La CIIVISE a publié un document qui montre, données à l'appui, qu'il existe un grand nombre d'enfants qui ont subi ou subissent des violences sexuelles, en particulier dans le milieu proche des enfants : leur domicile. La CIIVISE rappelle que le nombre de victimes en France est de 160 000 enfants par an.

Un aspect important du processus de la victime dès le début est le soutien social qu'elle reçoit. La nature du soutien social reçu par la victime est d'une importance vitale pour la suite de sa vie. Ce soutien peut être positif, négatif ou absent.

Un problème transversal est le soutien négatif des proches et des institutions, qui manifestent de l'incrédulité ou de l'incompréhension à l'égard de la victime parce qu'elle ne leur a pas parlé plus tôt. En d'autres termes, la victime, déjà vulnérable en raison de ce qui lui est arrivé, ne se sent pas soutenue par son entourage et se sent jugée lorsqu'elle parle de ce qui lui est arrivé, ce qui conduit à un effondrement psychologique.

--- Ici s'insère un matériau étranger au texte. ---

(** What a history of checks has left of each key. *)
Definition spent (s0 : Z) (B : Books P C) (tr : Trace) (evs : list Event) : Prop :=
  limit (ledger B) = s0 /\
  forall k, k <> "" -> units_left (ledger B) k = s0 - answers k 200 tr /\
    answers k 200 tr = Z.min (checks k evs) s0.

Lemma spent_check s0 key now B m (s : Process A P C) tr evs sv :
  prep B m s -> key <> "" -> spent s0 B tr evs ->
  spent s0 (checked key now B)
    (tr ++ [(key, check_response sv (units_left (ledger B) key))]) (evs ++ [ECheck key now]).
Proof.
  intros Hs Hkey [Hl Hsp]. pose proof (prep_keyed _ _ _ Hs) as Hk. split.
  { unfold checked, admit_ledger. cbn [ledger].
    pose proof (get_or_create_limit key now (ledger B)) as H.
    destruct (get_or_create key now (ledger B)). by rewrite <- Hl, <- H. }
  intros k Hne. destruct (Hsp k Hne) as [Hu Ha]. rewrite answers_app, checks_app, check_status. cbn [check_of].
  destruct (decide (key = k)) as [<-|Hkk].
  - destruct (request_key key now (on_bal consume1) (ledger B) _ Hk eq_refl) as (o & Ho & Huo & _).
    assert (Hnew : units_left (ledger (checked key now B)) key =
      if 0 <? units_left (ledger B) key then units_left (ledger B) key - 1 else units_left (ledger B) key).
    { unfold checked, admit_ledger, units_left at 1. cbn [ledger]. rewrite Ho, <- Huo.
      unfold units, on_bal, consume1. cbn. repeat case_Z; lia. }
    rewrite Hnew.
    destruct (key_in_budget B m s key Hs) as [Hge _].
    destruct (Z.ltb_spec 0 (units_left (ledger B) key)); repeat case_decide; destruct_and?; try tauto; lia.
  - assert (Hsame : units_left (ledger (checked key now B)) k = units_left (ledger B) k).
    { unfold checked, admit_ledger, units_left. cbn [ledger].
      rewrite request_other by done. pose proof (get_or_create_limit key now (ledger B)) as H.
      destruct (get_or_create key now (ledger B)). cbn in *. by rewrite H. }
    rewrite Hsame. repeat case_decide; destruct_and?; try done; lia.
Qed.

« Un enfant qui révèle des violences et qui perçoit dans un mot, un regard ou une attitude qu'il n'est pas cru, court le risque d'une rupture psychologique. S'il n'est pas immédiatement protégé, il perd confiance dans “le monde des adultes”. » (CIIVISE, 2023).

Comme l'indique la CIIVISE, pour les enfants qui ont souffert de la part d'une personne proche, le degré de proximité de cette personne fait qu'il est difficile pour la victime de se sentir en sécurité et de révéler ce qui lui arrive de la part de son agresseur. Selon les données de la CIIVISE, seulement 13% des victimes ont révélé la violence au moment de l'incident et 58,5% l'ont fait plus de 10 ans après.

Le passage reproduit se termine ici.